Alek straightened in his chair. “Are we free to go?”
“For now.” Lucy glanced down at her watch, then at the agents behind her. “But Ms. Marquez, I do need to make something clear.”
Here it came.
“You are not currently a suspect in any criminal investigation. However—” she paused, just long enough to make sure I was listening, “—given the evolving nature of this inquiry, and the risk of flight or interference with ongoing proceedings, I am instructing you not to leave the state without notifying my office.”
Alek opened his mouth, but I beat him to it.
“I’m not going anywhere.”
Lucy offered me a faint smile. “Good. I appreciate your cooperation.”
She stood. The men behind her moved as if they were wired to her spine. Alek stood too, his hand lightly touching my arm as if to remind me not to say another word.
We exited in silence.
The door shut behind us with a soft thud, and the receptionist gave me a polite nod as we passed, as if I’d just had a dental cleaning and not walked out of a room where the walls had quietly closed in.
In the elevator, I didn’t breathe.
Alek didn’t speak until we were back in the car.
“That was a fishing expedition,” he said finally, as he pulled out of the parking garage. “But they’ve got bait. And now they think you’re circling.”

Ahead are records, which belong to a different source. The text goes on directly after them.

Definition operation_contract (intent_contract : I → bool) (op : Operation I) : result unit :=
  raise_if (negb (
    forallb (λ s, negb (bool_decide (s = "")))
      [operation_id op; run_id op; request_source op; initiating_interface op; idempotency_key op]
    && intent_contract (intent op) && hex64 (intent_fingerprint op)
    && forallb (λ a, negb (bool_decide (attempt_id a = "")) && negb (bool_decide (transaction_id a = ""))
                     && bool_decide (1 ≤ session_generation a)) (attempts op)
    && match commit_evidence op !! "attribution" with
       | Some (VStr a) => bool_decide (a ∈ ["not_submitted"; "unknown"; "reply"])
       | _ => false
       end
    && bool_decide (map_Forall (λ _ t, 0 ≤ t.1 ∧ t.2 ≠ "") (timings op))))
    INVALID_INPUT "invalid operation contract".

#[export] Instance operation_contract_schema (ic : I → bool) : OperationSchema (operation_contract ic).
Proof.
  split.
  2:{ intros op. unfold operation_contract. intros Hv%raise_if_Ok%negb_false_iff. rewrite !andb_true_iff in Hv.
      destruct Hv as [[_ Hc] _]. by destruct (commit_evidence op !! "attribution"). }
  intros op op' Hv Hid Hatt Hce Htm. unfold operation_contract in *.
  apply raise_if_Ok, negb_false_iff in Hv. rewrite !andb_true_iff in Hv.
  destruct Hv as [[[[[Hs Hi] Hf] Ha] Hc] Ht].
  unfold identity in Hid. injection Hid as H1 H2 H3 H4 H5 H6 H7 _ _.
  rewrite H1, H2, H3, H4, H5, H6, H7, Hatt, Hs, Hi, Hf, Ha. cbn [andb].
  assert (match commit_evidence op' !! "attribution" with
          | Some (VStr a) => bool_decide (a ∈ ["not_submitted"; "unknown"; "reply"])
          | _ => false end = true) as ->.
  { destruct Hce as [-> | ->]; [done|]. by rewrite lookup_singleton_eq. }
  rewrite bool_decide_eq_true_2; [done|]. apply bool_decide_eq_true in Ht.
  intros k tm Hk. destruct (Htm k tm Hk) as [Hold|?]; [|done]. exact (Ht k tm Hold).
Qed.
End Identity.

(** Membership in a row of [TRANSITIONS], by computation. *)
Ltac table := apply (bool_decide_unpack _); vm_compute; exact Logic.I.

(** ** The transition system *)

Section World.
Context {I : Type} `{IntentType I}.
Variable validate_operation : Operation I → result unit.
Variable vault : Vault.
Variable backends : gmap string (option string).

(** A process: its engine, the executions waiting on a pod, and the last reading of its clock. *)
Record World := mkWorld { engine : Engine I; tasks : list (Task I); now : Z }.

Definition task_ids (ts : list (Task I)) : list string := operation_id ∘ t_op <$> ts.

(** The tasks after a stretch of an execution. *)
Definition continue (r : result (progress I)) (others : list (Task I)) : list (Task I) :=
  match r with Ok (Waits t) => t :: others | _ => others end.

(** A new process on the journal; [pid] is its fresh identity. *)
Definition new_process (pid : string) (s : Store I) : Engine I :=
  mkEngine (s <| process_id := pid |>) ∅ ∅ false ∅ ∅ ∅ ∅.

I pressed my forehead to the cool window. “Am I?”
“You tell me.”
Outside, Boston carried on—people in scarves clutching coffee cups, salt trucks crawling down side streets, the first signs of snow just beginning to tease the sky.
“They knew more than I thought,” I said. “They had pictures, Alek.”
He drummed his fingers once against the steering wheel. “They don’t have proof. They have pieces. Enough to scare you, not enough to move in. Not yet.”
I didn’t answer. Because he was right. But fear didn’t care about legal thresholds.
“They’re going to keep circling,” I murmured. “Waiting for me to slip.”
“He was an informant on the Callahans. Kieran confessed to killing him,” Alek said, his brow furrowing. “What I don’t understand is why they’re still fishing. This seems like a RICO case tied in a little bow for them. What do they care about you?”
“I don’t know,” I said, leaning my head back on the seat rest. “But it can’t be good.”